2. employing linear optical coupling according to claim 1 is realized the power-measuring device based on resistance sampling, it is characterized in that, it also comprises optical-fibre communications sending module OTS (10), optical-fibre communications receiver module OTR (11) and optical communication interface circuit (12), the output terminal of digital signal processing and computing module DSP (9) links to each other by the input end of BUS bus with optical-fibre communications sending module OTS (10), light signal is of coupled connections between the input end of the output terminal of optical-fibre communications sending module OTS (10) and optical-fibre communications receiver module OTR (11), and the output terminal of optical-fibre communications receiver module OTR (11) links to each other with optical communication interface circuit (12) by the BUS bus.

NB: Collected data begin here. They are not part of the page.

(** ** The emitted properties *)

(** X9. The property emitted for a non-empty set of tags lists ["null"]
    exactly when ["null"] was among the tags, and carries the date-time
    format exactly when ["date-time"] was; for no tags at all it is the
    nullable string. *)
Theorem property_of_types_nullable_format (types : gset string) :
  ("null" ∈ type_tags (p_type (property_of_types types))
   ↔ "null" ∈ types ∨ types = ∅) ∧
  (p_format (property_of_types types) = Some "date-time"
   ↔ "date-time" ∈ types) ∧
  (p_format (property_of_types types) = None ↔ "date-time" ∉ types).
Proof.
  unfold property_of_types.
  destruct (decide ("date-time" ∈ types)) as [Hd|Hd].
  { rewrite bool_decide_eq_true_2 by done.
    destruct (decide ("null" ∈ types)) as [Hn|Hn].
    - rewrite bool_decide_eq_true_2 by done. simpl. split_and!; set_solver.
    - rewrite bool_decide_eq_false_2 by done. simpl. split_and!; set_solver. }
  rewrite bool_decide_eq_false_2 by done.
  set (types' := if bool_decide ("integer" ∈ types ∧ "number" ∈ types)
                 then types ∖ {["integer"]} else types).
  assert (Hnull : "null" ∈ types' ↔ "null" ∈ types).
  { unfold types'. case_bool_decide; set_solver. }
  assert (Hempty : types' = ∅ ↔ types = ∅).
  { unfold types'. case_bool_decide as Hb; [|done]. destruct Hb as [_ Hnum].
    split; intros He; exfalso.
    - assert (Hin : "number" ∈ types ∖ {["integer"]}) by set_solver.
      rewrite He in Hin. set_solver.
    - rewrite He in Hnum. set_solver. }
  clearbody types'.
  assert (Hfmt : ∀ p, p_format p = None ->
            (p_format p = Some "date-time" ↔ "date-time" ∈ types) ∧
            (p_format p = None ↔ "date-time" ∉ types)).
  { intros p ->. split; split; done. }
  destruct (decide (size types' = 0)) as [Hs|Hs].
  { rewrite bool_decide_eq_true_2 by done. apply size_empty_iff in Hs.
    apply leibniz_equiv in Hs. split; [|by apply Hfmt]. simpl.
    split; [intros _; right; by apply Hempty | set_solver]. }
  rewrite bool_decide_eq_false_2 by done.
  assert (Hne : types ≠ ∅).
  { intros He. apply Hs. apply Hempty in He. by rewrite He. }
  destruct (decide ("null" ∈ types')) as [Hn|Hn].
  - rewrite bool_decide_eq_true_2 by done.
    destruct (List.filter _ _) as [|t [|t' l]]; (split; [|by apply Hfmt]); simpl;
      rewrite ?elem_of_sorted_elements; set_solver.
  - rewrite bool_decide_eq_false_2 by done.
    destruct (elements types') as [|t [|t' l]] eqn:He;
      (split; [|by apply Hfmt]); simpl.
    + rewrite elem_of_sorted. set_solver.
    + assert (Ht : t ∈ types') by (apply elem_of_elements; rewrite He; by left).
      rewrite list_elem_of_singleton. split; [intros <-; tauto|].
      intros [?|?]; [tauto|done].
    + rewrite elem_of_sorted, <- He, elem_of_elements. tauto.
Qed.
(** * fix_profile.py: a shallow embedding and its verified properties

    The script reads [MotoRev/Views/ProfileView.swift] in text mode, applies
    two literal [str.replace] calls, writes the text back and prints a
    confirmation line.  The module [re] is imported but never used.

    Python text ([str]) is a sequence of Unicode code points; it is modelled
    as a list of code points.  A file's content is the text that text-mode
    I/O exchanges with the program (what [f.read()] returns and what
    [f.write] receives); decoding, encoding and newline translation lie
    below this model. *)

From Stdlib Require Import NArith Ascii String List Lia Bool.
From stdpp Require Import base list strings gmap.

Open Scope N_scope.
Open Scope nat_scope.
Open Scope list_scope.

(** ** Python text *)

Module Text.

Abbreviation char := N.
Abbreviation str := (list N).

(** A source literal (ASCII only in this script) as Python text. *)
Definition lit (s : string) : str :=
  List.map N_of_ascii (list_ascii_of_string s).

(** [s.startswith(p)]: [p] matches [s] at its first character, code point by
    code point. *)
Fixpoint startswith (p s : str) : bool :=
  match p, s with
  | [], _ => true
  | _ :: _, [] => false
  | a :: p', b :: s' => N.eqb a b && startswith p' s'
  end.

(** [p] occurs in [s] at index [i]: [s[i:i+len(p)] == p]. *)
Definition occurs_at (p s : str) (i : nat) : bool :=
  startswith p (drop i s).

(** [p in s], for the suffixes of [s] from left to right. *)
Fixpoint contains (p s : str) : bool :=
  startswith p s ||
  match s with
  | [] => false
  | _ :: s' => contains p s'
  end.

(** The scanning loop of [str.replace] for a non-empty [old]: at a position
    where [old] matches, [new] is emitted and the scan resumes after the
    match ([skip] counts the matched characters still to pass over);
    elsewhere the character is copied.  Matches are thus taken leftmost
    first and never overlap. *)
Fixpoint replace_loop (old new : str) (skip : nat) (s : str) : str :=
  match s with
  | [] => []
  | c :: s' =>
      match skip with
      | S k => replace_loop old new k s'
      | O =>
          if startswith old s
          then new ++ replace_loop old new (length old - 1) s'
          else c :: replace_loop old new 0 s'
      end
  end.

(** [s.replace(old, new)] with the default count (all occurrences).  An empty
    [old] matches before every character and at the end. *)
Definition replace (old new s : str) : str :=
  match old with
  | [] => new ++ flat_map (fun c => c :: new) s
  | _ :: _ => replace_loop old new 0 s
  end.

End Text.

Import Text.

(** ** The script's constants *)

Definition target_path : string := "MotoRev/Views/ProfileView.swift".

Definition completion_old : str :=
  lit "receiveCompletion: { [weak self] (completion: Subscribers.Completion<e>) in".
Definition completion_new : str :=
  lit "receiveCompletion: { [weak self] completion in".
Definition value_old : str :=
  lit "receiveValue: { [weak self] (response: UpdateProfileResponse) in".
Definition value_new : str :=
  lit "receiveValue: { [weak self] response in".
Definition confirmation : str :=
  lit "Fixed ProfileView.swift compilation errors".

(** Lines 7-15: the two substitutions, in the script's order. *)
Definition first_substitution (content : str) : str :=
  replace completion_old completion_new content.
Definition second_substitution (content : str) : str :=
  replace value_old value_new content.
Definition transform (content : str) : str :=
  second_substitution (first_substitution content).

(** ** Alignments of two texts *)

(** [a] and [b] agree on their common length (one is a prefix of the other). *)
Fixpoint agree (a b : str) : bool :=
  match a, b with
  | x :: a', y :: b' => N.eqb x y && agree a' b'
  | _, _ => true
  end.

(** Some occurrence of [x] could begin inside [sep]: from index [j] on, [sep]
    and [x] agree. *)
Definition clash_inside (sep x : str) : bool :=
  existsb (fun j => agree (drop j sep) x) (seq 0 (length sep)).

(** Some occurrence of [x] could begin before [sep] and run into it: from
    index [k >= 1] on, [x] agrees with [sep]. *)
Definition clash_before (sep x : str) : bool :=
  existsb (fun k => agree (drop k x) sep) (seq 1 (length x - 1)).

Definition overlappable (sep x : str) : bool :=
  clash_inside sep x || clash_before sep x.

(** No proper suffix of [x] is a prefix of [x]: two occurrences of [x] never
    overlap. *)
Definition border_free (x : str) : bool := negb (clash_before x x).

(** Every occurrence of [x] in [a ++ b] that begins inside [a] also ends
    inside [a]. *)
Definition no_straddle (x a b : str) : Prop :=
  forall u w, a = u ++ w -> w <> [] ->
    startswith x (w ++ b) = true -> startswith x w = true.

(** The number of indices at which [p] occurs in [s]. *)
Fixpoint count_occurrences (p s : str) : nat :=
  (if startswith p s then 1 else 0) +
  match s with
  | [] => 0
  | _ :: s' => count_occurrences p s'
  end.

(** ** Substitution as the specification words it

    "Replaces every occurrence of [old] with [new] and leaves every
    character not part of such an occurrence unchanged", read index by
    index: at an index where [old] occurs, [new] is written; a character
    lying in an occurrence is dropped; any other character is kept. *)

Definition part_of_occurrence (p s : str) (i : nat) : bool :=
  existsb (fun j => occurs_at p s j && (i <? j + length p)) (seq 0 (S i)).

Definition substitute_at (old new s : str) (i : nat) : str :=
  (if occurs_at old s i then new else []) ++
  (if part_of_occurrence old s i then [] else take 1 (drop i s)).

Definition substitute_every (old new s : str) : str :=
  flat_map (substitute_at old new s) (seq 0 (length s)).

(** ** Files, standard output and failures *)

Inductive exn : Type :=
  | FileNotFoundError
  | PermissionError.

Record file : Type := File {
  readable : bool;
  writable : bool;
  text : str
}.

(** The process state: the file system and what has been printed so far. *)
Record state : Type := State {
  files : gmap string file;
  stdout : str
}.

(** An action either returns a value or raises; effects made before a
    failure stay. *)
Definition M (A : Type) : Type := state -> (exn + A) * state.

#[global] Instance M_ret : MRet M := fun A x st => (inr x, st).
#[global] Instance M_bind : MBind M := fun A B k m st =>
  match m st with
  | (inl e, st') => (inl e, st')
  | (inr a, st') => k a st'
  end.

(** [with open(path, 'r') as f: f.read()] *)
Definition read_text (path : string) : M str := fun st =>
  match files st !! path with
  | None => (inl FileNotFoundError, st)
  | Some f =>
      if readable f then (inr (text f), st) else (inl PermissionError, st)
  end.

(** [with open(path, 'w') as f: f.write(content)]: the file is truncated, or
    created when absent, and receives [content]. *)
Definition write_text (path : string) (content : str) : M unit := fun st =>
  match files st !! path with
  | None =>
      (inr tt, State (<[path := File true true content]> (files st)) (stdout st))
  | Some f =>
      if writable f
      then (inr tt,
            State (<[path := File (readable f) (writable f) content]> (files st))
                  (stdout st))
      else (inl PermissionError, st)
  end.

(** [print(s)]: the text and a newline. *)
Definition print (s : str) : M unit := fun st =>
  (inr tt, State (files st) (stdout st ++ s ++ [10%N])).

(** The script, top to bottom. *)
Definition main : M unit :=
  content ← read_text target_path;
  let content := replace completion_old completion_new content in
  let content := replace value_old value_new content in
  _ ← write_text target_path content;
  print confirmation.

(** One run of the script on a file system, with nothing printed yet. *)
Definition run (fs : gmap string file) : (exn + unit) * state :=
  main (State fs []).

Definition files_after (fs : gmap string file) : gmap string file :=
  files (snd (run fs)).
Definition printed (fs : gmap string file) : str :=
  stdout (snd (run fs)).
Definition outcome (fs : gmap string file) : exn + unit :=
  fst (run fs).

(** What the scan of [s] for [old] knows after passing the first [n]
    characters with [skip] matched characters still to pass over: either no
    occurrence that began earlier reaches index [n], or the occurrence being
    passed over began at [j0] and ends [skip] characters ahead. *)
Definition scan_invariant (old s : str) (n skip : nat) : Prop :=
  match skip with
  | O => forall j, j < n -> occurs_at old s j = true -> j + length old <= n
  | S _ => exists j0, j0 + length old = n + skip /\ j0 < n /\
                     occurs_at old s j0 = true
  end.

(** ** Sample inputs *)

Definition sample_content : str :=
  lit "a" ++ completion_old ++ lit "b" ++ completion_old.
Definition sample_value_content : str :=
  lit "a" ++ value_old ++ lit "b" ++ value_old.
Definition plain_content : str := lit "struct ProfileView: View {}".
Definition plain_fs : gmap string file :=
  {[ target_path := File true true plain_content ]}.

Definition both_content : str :=
  lit "x" ++ completion_old ++ lit "y" ++ value_old ++ lit "z".
Definition both_fs : gmap string file :=
  <[ "README.md"%string := File true false (lit "notes") ]>
    {[ target_path := File true true both_content ]}.
Definition locked_fs : gmap string file :=
  {[ target_path := File true false both_content ]}.

(* ================================================================== *)
(** * Properties *)

(** ** Prefix tests *)

Section Prefix.

Lemma startswith_app (p t : str) : startswith p (p ++ t) = true.
Proof.
  induction p as [|a p IH]; simpl; [reflexivity|].
  rewrite N.eqb_refl. exact IH.
Qed.

Lemma startswith_inv (p s : str) :
  startswith p s = true -> exists t, s = p ++ t.
Proof.
  revert s. induction p as [|a p IH]; intros s H.
  - exists s. reflexivity.
  - destruct s as [|b s]; simpl in H; [discriminate|].
    apply andb_true_iff in H as [Hab Hp].
    apply N.eqb_eq in Hab. subst b.
    destruct (IH _ Hp) as [t ->]. exists t. reflexivity.
Qed.
(** X3.  The three components build their markup from div, h3, h5, p and
    button only, and every prop of every host element is either a string
    [className] or a [style] object holding a single [backgroundImage] with
    a well-formed [url('...')]: no markup is injected as raw HTML, and there
    is no link, form field, id or key. *)
Theorem host_elements_carry_class_and_style_only :
  Forall (fun e =>
            Forall (fun t => In t ["div"; "h3"; "h5"; "p"; "button"]) (host_tags e)
            /\ Forall (fun kv =>
                         (fst kv = "className" /\ exists s, snd kv = VStr s)
                         \/ (fst kv = "style"
                             /\ exists bg p,
                                 snd kv = VObj [("backgroundImage", VStr bg)]
                                 /\ image_path bg = Some p))
                      (host_props e))
         [About_markup; FarmingSystems_markup; Team_markup].
Proof.
  repeat (apply Forall_cons || apply Forall_nil); split.
  all: try (apply Forall_forall; intros t Ht; apply mem_In;
            revert t Ht; apply forallb_forall; reflexivity).
  all: apply Forall_forall; intros kv Hkv; apply prop_ok_shape;
    revert kv Hkv; apply forallb_forall; reflexivity.
Qed.

(** ** Image references *)

Lemma length_append (p q : string) :
  String.length (p ++ q) = String.length p + String.length q.
Proof. induction p as [|c p IH]; simpl; [reflexivity | rewrite IH; reflexivity]. Qed.

Lemma substring_take (p q : string) :
  substring 0 (String.length p) (p ++ q) = p.
Proof.
  induction p as [|c p IH]; simpl.
  - destruct q; reflexivity.
  - rewrite IH. reflexivity.
Qed.

Lemma substring_skip (p q : string) (m : nat) :
  substring (String.length p) m (p ++ q) = substring 0 m q.
Proof. induction p as [|c p IH]; simpl; [reflexivity | assumption]. Qed.
(** * The operator registry and the plain net of paddle/framework

    A shallow embedding of [paddle/framework/op_registry.h] and
    [paddle/framework/net.cc].

    Conventions of the embedding.
    - A C++ [int] is a [Z]. Signed overflow is undefined behaviour in the
      source, so no wrap-around is written for it; the only unsigned
      counter, [gUniqId] (a [std::atomic<size_t>]), is an [N] whose
      [fetch_add] wraps modulo [2^64].
    - [std::string] is [string], [std::vector<T>] is [list T],
      [std::unordered_map<std::string, T>] is [gmap string T] and
      [std::unordered_set<std::string>] is [gset string].
    - A C++ exception is the [Throw] alternative of [result]. The static
      tables of [OpRegistry] and the counter are the fields of [Globals];
      code that reads or writes them lives in the monad [M], which threads
      the tables and keeps what was written before a throw. *)

From Stdlib Require Import ZArith NArith String Ascii List Lia.
From stdpp Require Import base option list strings gmap pretty.

Open Scope string_scope.
Open Scope list_scope.
Open Scope Z_scope.

(** ** Exceptions and results *)

(** [PADDLE_ENFORCE(cond, fmt, args...)] throws [EnforceNotMet] carrying the
    formatted message; [std::unordered_map::at] throws [std::out_of_range];
    [boost::get<T>] on another alternative throws [boost::bad_get]. *)
Inductive exn : Type :=
| EnforceNotMet (msg : string)
| out_of_range
| bad_get.

Inductive result (A : Type) : Type :=
| Ok (a : A)
| Throw (e : exn).
Arguments Ok {A} a.
Arguments Throw {A} e.

Global Instance result_ret : MRet result := fun A a => Ok a.
Global Instance result_bind : MBind result := fun A B f r =>
  match r with
  | Ok a => f a
  | Throw e => Throw e
  end.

3. employing linear optical coupling according to claim 2 is realized the power-measuring device based on resistance sampling, it is characterized in that, the BUS bus adopts the RS485 bus, and optical communication interface circuit (12) adopts the RS485 interface circuit.

4. employing linear optical coupling according to claim 2 is realized the power-measuring device based on resistance sampling, it is characterized in that, the BUS bus adopts the CAN bus, and optical communication interface circuit (12) adopts the CAN interface circuit.